Emerald Ash borer is in the process of destroying ash trees as the Dutch Elm did the elms.  It is a recent arrival apparently coming in on an overseas shipping container. 

Medfly is one of the world’s most destructive pests and the US is desperately trying to prevent it from taking hold in America.  About the size of a small housefly it can easily be brought into this country in fruit.  The fly deposits its eggs under the skin of fruit and can’t always be recognized by the traveler. In the United States, the Medfly could attack peaches, pears, plums, apples, apricots, avocados, citrus, cherries, figs, grapes, guavas, kumquats, loquats, nectarines, peppers, persimmons, tomatoes, and several nuts.  It has been found in California but so far the US has been lucky.
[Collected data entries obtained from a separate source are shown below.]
(** C1, amended. For any batch of the scenario's shape (A without
    transcript consequences; B with amino_acids "A/V", protein_start 42,
    sift_prediction "deleterious", swissprot ["P12345.2"]; C as B but with
    sift_prediction "tolerated" and polyphen_prediction "benign"), and a
    structure mapping in which [P12345] is absent or has at least one
    candidate, the assembler returns exactly two records, B's then C's,
    and none for A. B's record has aminoAcidMutation "A42V", a non-empty
    [icn3dAlphafold], and a non-empty [icn3dPdb] when [P12345] is in the
    mapping; C's record has aminoAcidMutation "A42V" and both command
    fields empty. *)
Theorem scenario_yields_B_and_C pdbe date
    (a : ConsequencePrediction) (b : TranscriptConsequence)
    (inputB inputC : option string) :
  transcript_consequences a = None ∨ transcript_consequences a = Some [] →
  amino_acids b = Some "A/V" →
  protein_start b = Some 42 →
  sift_prediction b = Some "deleterious" →
  swissprot b = Some ["P12345.2"] →
  getBestStructures pdbe ["P12345"; "P12345"] !! "P12345" ≠ Some [] →
  ∃ rb rc,
    processVariantConsequences pdbe date
      [ Some a;
        Some {| input := inputB; transcript_consequences := Some [b] |};
        Some {| input := inputC;
                transcript_consequences :=
                  Some [with_predictions (Some "tolerated") (Some "benign") b] |} ]
    = ([BestStructures ["P12345"; "P12345"]], Js.Normal [rb; rc])
    ∧ variant rb = inputB
    ∧ aminoAcidMutation rb = "A42V"
    ∧ non_empty (icn3dAlphafold rb)
    ∧ (is_Some (getBestStructures pdbe ["P12345"; "P12345"] !! "P12345") →
       non_empty (icn3dPdb rb))
    ∧ variant rc = inputC
    ∧ aminoAcidMutation rc = "A42V"
    ∧ icn3dAlphafold rc = None
    ∧ icn3dPdb rc = None.
Proof.
  intros Ha Hamino Hstart Hsift Hswiss Hmapping.
  set (bs := getBestStructures pdbe ["P12345"; "P12345"]) in *.
  set (data := [Some a; _; _]).
  assert (∃ rb0 rc0,
    Assembler.collect data = Js.Normal [rb0; rc0]
    ∧ (variant rb0 = inputB ∧ uniprotId rb0 = "P12345"
       ∧ aminoAcidMutation rb0 = "A42V"
       ∧ siftPrediction rb0 = Some "deleterious"
       ∧ icn3dPdb rb0 = None ∧ icn3dAlphafold rb0 = None)
    ∧ (variant rc0 = inputC ∧ uniprotId rc0 = "P12345"
       ∧ aminoAcidMutation rc0 = "A42V"
       ∧ siftPrediction rc0 = Some "tolerated"
       ∧ polyphenPrediction rc0 = Some "benign"
       ∧ icn3dPdb rc0 = None ∧ icn3dAlphafold rc0 = None))
    as (rb0 & rc0 & Hcollect & Hb0 & Hc0).
  { subst data. destruct a as [ia ta], b as [g sw aa ps sp ss pp pps].
    simpl in *. subst sw aa ps sp.
    eexists _, _. split.
    - destruct Ha as [-> | ->]; reflexivity.
    - split; repeat split. }
  destruct Hb0 as (Hvb & Hub & Hmb & Hsb & Hpb & Hab).
  destruct Hc0 as (Hvc & Huc & Hmc & Hsc & Hpc & Hpdbc & Hafc).
  assert (∃ rb1 rc1,
    Assembler.attach bs rb0 = Js.Normal rb1
    ∧ Assembler.attach bs rc0 = Js.Normal rc1
    ∧ (is_Some (bs !! "P12345") → non_empty (pdbId rb1)))
    as (rb1 & rc1 & Hattb & Hattc & Hidb).
  { unfold Assembler.attach. rewrite Hub, Huc.
    rewrite (get_property_ordinary _ _ P12345_ordinary).
    destruct (bs !! "P12345") as [[|best rest]|]; [done| |].
    - eexists _, _. split; [done|]. split; [done|]. intros _.
      apply (join_underscore_non_empty (pdb_id best) (chain_id best)).
    - eexists _, _. split; [done|]. split; [done|]. by intros [? ?]. }
  destruct (attach_fields _ _ _ Hattb)
    as (Hvb1 & _ & _ & Hmb1 & Hsb1 & _ & Hpb1 & Hab1 & _).
  destruct (attach_fields _ _ _ Hattc)
    as (Hvc1 & _ & _ & Hmc1 & Hsc1 & Hpc1 & Hpdbc1 & Hafc1 & _).
  exists (Assembler.visualize date rb1), (Assembler.visualize date rc1).
  destruct (visualize_fields date rb1) as (-> & _ & _ & _ & _ & -> & _).
  destruct (visualize_fields date rc1) as (-> & _ & _ & _ & _ & -> & _).
  destruct (visualize_commands date rb1) as (Hafb & Hpdbb & _); [congruence..|].
  destruct (visualize_commands date rc1) as (_ & _ & Hnonec); [congruence..|].
  assert (Hhigh : is_high_impact rb1) by (left; congruence).
  assert (Hlow : ¬ is_high_impact rc1).
  { unfold is_high_impact. rewrite Hsc1, Hsc, Hpc1, Hpc. by intros [|]. }
  split.
  { unfold processVariantConsequences. rewrite Hcollect.
    change (uniprotId <$> [rb0; rc0]) with [uniprotId rb0; uniprotId rc0].
    rewrite Hub, Huc. fold bs.
    unfold Assembler.annotate. rewrite !for_each_cons, Hattb, Hattc.
    reflexivity. }
  split; [congruence|]. split; [congruence|].
  split; [by apply Hafb|]. split; [intros Hin; apply Hpdbb; auto|].
  split; [congruence|]. split; [congruence|]. by apply Hnonec.
Qed.
Lemma logpdf_2d s theta A r s1 :
  params s = Some theta ->
  logpdf (fx2 A) None s = Returns r s1 ->
  nrows A = length theta /\
  exists z w, lognormconst s = Returns z s1 /\ r = Array w /\ length w = ncols A /\
    forall j, (j < ncols A)%nat -> nth j w 0 = dotR theta (column A j) - z.
Proof.
  intros Hp H. unfold logpdf in H. run_inv H as z s0 Hz.
  pose proof (lognormconst_params _ _ _ _ Hz Hp) as Hp0.
  run_inv H as r0 s2 Hr. inversion H; subst r0 s2. clear H.
  run_inv Hr as th s3 Ha. apply attr_Returns in Ha. destruct Ha as [Ha ->].
  rewrite Hp0 in Ha. inversion Ha; subst th. clear Ha.
  run_inv Hr as w s4 Hw. apply lift_Returns in Hw. destruct Hw as [Hw ->].
  inversion Hr; subst r s1. clear Hr.
  pose proof (innerprodtranspose_rows _ _ _ Hw) as Hrows.
  destruct (innerprodtranspose_entry A theta (eq_sym Hrows)) as (w' & Hw' & Hlen & Hent).
  rewrite Hw in Hw'. inversion Hw'; subst w'. clear Hw'.
  split; [exact Hrows|]. exists z, (map (fun x => x - z) w).
  split; [exact Hz|]. split; [reflexivity|]. split; [rewrite length_map; exact Hlen|].
  intros j Hj. rewrite nth_map_default by (rewrite Hlen; exact Hj).
  rewrite (Hent j Hj). reflexivity.
Qed.

(** X9. On a 2-d array [logpdf] takes the feature vectors from the columns:
    it returns only when the array has one row per parameter, and then gives
    one value per column, the value at column [j] being what [logpdf]
    returns on the 1-d array [fx[:, j]], with the same estimate of log Z and
    the same object left behind.  (The docstring speaks of rows.) *)
Theorem logpdf_2d_by_columns (s : BigModel) theta A r s1 :
  params s = Some theta ->
  logpdf (fx2 A) None s = Returns r s1 ->
  nrows A = length theta /\
  exists w, r = Array w /\ length w = ncols A /\
    forall j, (j < ncols A)%nat ->
      logpdf (fx1 (column A j)) None s = Returns (Scalar (nth j w 0)) s1.
Proof.
  intros Hp H. destruct (logpdf_2d s theta A r s1 Hp H) as (Hrows & z & w & Hz & Hr & Hlen & Hent).
  split; [exact Hrows|]. exists w. split; [exact Hr|]. split; [exact Hlen|].
  intros j Hj. rewrite (Hent j Hj).
  apply logpdf_returns; [exact Hp | rewrite column_length; auto | exact Hz].
Qed.

Lemma logpdf_2d_by_columns_witness :
  exists w s1,
    logpdf (fx2 F3) None model3 = Returns (Array w) s1 /\
    logpdf (fx1 [1; 0]) None model3 = Returns (Scalar (nth 0 w 0)) s1.
Proof.
  assert (H : exists r s1, logpdf (fx2 F3) None model3 = Returns r s1)
    by (eexists; eexists; run_cbv; reflexivity).
  destruct H as (r & s1 & H).
  destruct (logpdf_2d_by_columns model3 [1; 2] F3 r s1 eq_refl H) as (_ & w & Hr & _ & Hc).
  exists w, s1. subst r. split; [exact H|].
  apply (Hc 0%nat). cbn. lia.
Defined.

(** ** The density as a function *)

Lemma pdf_function_inv s p s1 :
  pdf_function s = Returns p s1 ->
  exists z, lognormconst s = Returns z s1 /\
    p = (fun fx => theta <- attr "params" params ;;
                   w <- lift (innerprodtranspose fx theta) ;;
                   ret (map (fun x => exp (x - z)) w)).
Proof.
  intros H. unfold pdf_function in H. run_inv H as z s0 Hz.
  inversion H; subst. exists z. auto.
Qed.

(** X10. The function that [pdf_function] returns keeps the estimate of
    log Z of the moment it was made and reads the parameters each time it is
    called.  Called on the object as [pdf_function] left it, it is
    [pdf] on 2-d arrays, outcome for outcome.  Called after the parameters
    were changed to [theta'] (or the sample redrawn), it returns
    [exp(theta' . fx[:, j] - logZ)] with the old log Z: the new parameters
    under the normalisation of the old ones.  It never changes the
    object. *)
Theorem pdf_function_freezes_logZ (s : BigModel) p s1 :
  pdf_function s = Returns p s1 ->
  exists z,
    lognormconst s = Returns z s1 /\
    (forall A,
       pdf (fx2 A) s = match p A s1 with
                       | Returns w s2 => Returns (Array w) s2
                       | Raises e s2 => Raises e s2
                       | Unmodelled => Unmodelled
                       end) /\
    (forall s2 theta' A,
       params s2 = Some theta' -> nrows A = length theta' ->
       exists w, p A s2 = Returns w s2 /\ length w = ncols A /\
         forall j, (j < ncols A)%nat ->
           nth j w 0 = exp (dotR theta' (column A j) - z)) /\
    (forall s2 A s3, final_state (p A s2) = Some s3 -> s3 = s2).
Proof.
  intros H. destruct (pdf_function_inv s p s1 H) as (z & Hz & ->).
  exists z. split; [exact Hz|]. split; [|split].
  - intros A. unfold pdf, logpdf.
    rewrite (bind_run _ _ _ _ _ (bind_run _ _ _ _ _ Hz)) || idtac.
    cbv [bind]. rewrite Hz. cbv [attr]. destruct (params s1) as [theta|]; [|reflexivity].
    cbv [lift]. destruct (innerprodtranspose A theta) as [e|w]; [reflexivity|].
    cbv [ret raise np_exp]. rewrite map_map. reflexivity.
  - intros s2 theta' A Hp Hrows.
    destruct (innerprodtranspose_entry A theta' (eq_sym Hrows)) as (w & Hw & Hlen & Hent).
    exists (map (fun x => exp (x - z)) w).
    cbv [bind attr]. rewrite Hp. rewrite Hw. cbv [lift ret].
    split; [reflexivity|]. split; [rewrite length_map; exact Hlen|].
    intros j Hj. rewrite nth_map_default by (rewrite Hlen; exact Hj).
    rewrite (Hent j Hj). reflexivity.
  - intros s2 A s3. cbv [bind attr]. destruct (params s2) as [theta|].
    + cbv [lift]. destruct (innerprodtranspose A theta); cbn; intros E; inversion E; reflexivity.
    + cbn. intros E; inversion E; reflexivity.
Qed.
Travelers bringing dogs into the country brought cattle screwworm into Florida.

In 2003 bags of pine cones from India being sold in craft and chain stores were recalled when they discovered wood-boring insects in them.

It isn’t just plants though, its animals also.  Did you know that the Everglades are now home to a large population of pythons and other tropical snakes?  Originally released or escaped snakes now breed there. The English sparrow that dominates most urban bird feeders was imported because they apparently reminded some people of home.

Just a short list of why when you come into this country you may get asked about plants or food you may be carrying.  Do us all a favor and follow the rules!  Oh!  and those agriculture stations in Arizona—they have all been closed for budgetary reasons.

Below is a new alert by the US Department of Agriculture.

Gardeners: This holiday season, spread peace, love and joy. Not citrus deadly greening disease.   A message from the USDA

During the holidays, people buy and send more citrus plants than any other time of the year. Whether someone is buying citrus plants online or giving a citrus plant as a gift, they could be spreading citrus greening disease. This deadly bacterial plant disease is spread by a disease-infected insect, the Asian citrus psyllid, and has destroyed millions of acres of citrus plants around the world. Since there is no cure, the best way to protect our citrus is to not move citrus plants or plant materials.

Inform others about the dangers of moving citrus.

As a gardener, people respect your expertise on plants. Help spread the word about citrus greening disease. Let people know:

                        Many areas of the Southeast are under quarantine for citrus greening disease and Asian citrus psyllids. It is illegal to move live citrus plants, plant parts, budwood, or cuttings from these areas.

                        Many other areas are under quarantine for Asian citrus psyllids. Get a complete list of quarantined areas for both the disease and the psyllid.

                        Citrus greening is only one of many diseases threatening our citrus. By not moving citrus, you help stop the spread of all these deadly disease.

                        Citrus plants and plant materials include curry leaves, jasmine flowers, and the citrus leaves on wreaths and in potpourri.

Spread the word — don’t move citrus.

The safest approach is to simply not move citrus plants, ship citrus plants, or buy citrus plants of an unknown origin. If you or someone you know owns citrus plants, make sure they are inspected regularly for signs and symptoms of the disease and psyllids.